Em meados da década de 90, tudo isso viria a mudar gradualmente, com a retomada do interesse pelos potenciais benefícios da psilocibina (e, também, do MDMA, do LSD, da mescalina) no tratamento de transtornos de humor, transtornos ansiosos, alcoolismo e outras drogadicções. A advertência do artigo citado acima, passados 50 anos, parece bastante presciente:

Com base nas informações hoje disponíveis sobre os usos dos alucinógenos, conclui-se pela necessidade de alguma forma de controle social. Isso porque a reação a essas drogas depende não só de suas propriedades químicas, como também do contexto em que são utilizadas, do significado do ato e da personalidade do indivíduo que as toma. (…)
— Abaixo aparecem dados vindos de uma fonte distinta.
Lemma shape_AppTsx toLowerCase : stepShape (AppTsx.dispatch toLowerCase).
Proof.
  intros a s. unfold AppTsx.dispatch.
  destruct (background a s) as [s'|] eqn:B.
  { destruct (frame_background a s s' B); tauto. }
  destruct (currentScreen s) eqn:Sc; [| |tauto| |]; right; right;
    destruct a; try reflexivity; split_conditionals;
    autorewrite with frame; reflexivity.
Qed.

Lemma tick_off_verify s : currentScreen s <> verify -> tick s = s.
Proof.
  intros H. unfold tick, timerRunning.
  rewrite bool_decide_eq_false_2 by exact H. reflexivity.
Qed.

Lemma tick_stopped s : (countdown s <= 0)%Z -> tick s = s.
Proof.
  intros H. unfold tick, timerRunning.
  destruct (Z.ltb_spec 0 (countdown s)); [lia|].
  rewrite andb_false_r. reflexivity.
Qed.

Lemma tick_running s :
  currentScreen s = verify -> (0 < countdown s)%Z ->
  countdown (tick s) = (countdown s - 1)%Z
  /\ canResend (tick s) = (if decide (countdown s = 1%Z) then true else canResend s)
  /\ verificationCode (tick s) = verificationCode s
  /\ currentScreen (tick s) = verify.
Proof.
  intros Sc Pos. unfold tick, timerRunning, countdownTick.
  rewrite bool_decide_eq_true_2 by exact Sc.
  destruct (Z.ltb_spec 0 (countdown s)); [|lia]. simpl.
  destruct (Z.leb_spec (countdown s) 1); simpl;
    destruct (decide (countdown s = 1%Z)); try lia; repeat split; try lia;
    exact Sc.
Qed.

Lemma timerInv_frame s s' :
  codeAndTimer s' = codeAndTimer s -> timerInv s -> timerInv s'.
Proof.
  unfold codeAndTimer, timerInv. intros E. injection E as _ -> ->. tauto.
Qed.

Lemma codeInv_frame s s' :
  codeAndTimer s' = codeAndTimer s -> codeInv s -> codeInv s'.
Proof.
  unfold codeAndTimer, codeInv. intros E. injection E as -> _ _. tauto.
Qed.

Lemma timerInv_tick s : timerInv s -> timerInv (tick s).
Proof.
  intros [R F].
  destruct (decide (currentScreen s = verify)) as [Sc|Sc];
    [|rewrite tick_off_verify by exact Sc; split; assumption].
  destruct (decide (0 < countdown s)%Z) as [Pos|Z0];
    [|rewrite tick_stopped by lia; split; assumption].
  destruct (tick_running s Sc Pos) as (C & Rs & _).
  unfold timerInv. rewrite C, Rs.
  destruct (decide (countdown s = 1%Z)) as [E|NE].
  - split; [lia|]. split; [lia|reflexivity].
  - split; [lia|]. rewrite F. lia.
Qed.

Lemma codeInv_tick s : codeInv s -> codeInv (tick s).
Proof.
  unfold tick, countdownTick. split_conditionals; tauto.
Qed.

Lemma timerInv_onVerifyScreen a s : timerInv s -> timerInv (onVerifyScreen a s).
Proof.
  intros [R F].
  destruct a; simpl; try (split; assumption).
  - destruct (decide (index < length (verificationCode s))); split; assumption.
  - destruct (isVerifying s); [split; assumption|].
    apply (timerInv_frame s); [apply frame_handleVerify|split; assumption].
  - destruct (Z.ltb_spec 0 (countdown s)); [split; assumption|].
    unfold timerInv. simpl. split; [lia|]. split; [discriminate|lia].
Qed.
Eles funcionam, mas continuam ainda imprevisíveis e os mecanismos pelo qual agem sobre os vários transtornos não são ainda totalmente compreendidos.

Bibliografia:

Green List – List of Psychotropic Substances Under International Control. International Narcotics Control Board. 31st Edition. 2020. Acessado em julho de 2021.
Civita, V. (ed.) As Drogas Alucinógenas. In: Medicina e Saúde: Vol. X. Abril Cultural, 1970. p. 2572-4.
Begola, M.J.; Schillerstrom, J.E. Hallucinogens and Their Therapeutic Use: A Literature Review. Journal of Psychiatric Practice. 2019 Sep;25(5):334-46.
Bogenschutz, M.P.; Ross, S. Therapeutic Applications of Classic Hallucinogens. Curr Top Behav Neurosci. 2018;36:361-91.
Costandi, M. A brief history of psychedelic psychiatry. The Guardian. 02/09/2014. Acessado em junho de 2021.
Garcia-Romeu, A.; Kersgaard, B.; Addy, P.H. Clinical applications of hallucinogens: A review. Experimental and Clinical Psychopharmacology, 2016;24(4):229–68.
Grob, C.S. Psychiatric research with hallucinogens: what have we learned? The Psychedelic Library. Acessado em junho de 2021.
Hall, W. The need for publicly funded research on therapeutic use of psychedelic drugs. World Psychiatry. 2021 Jun;20(2):197-8.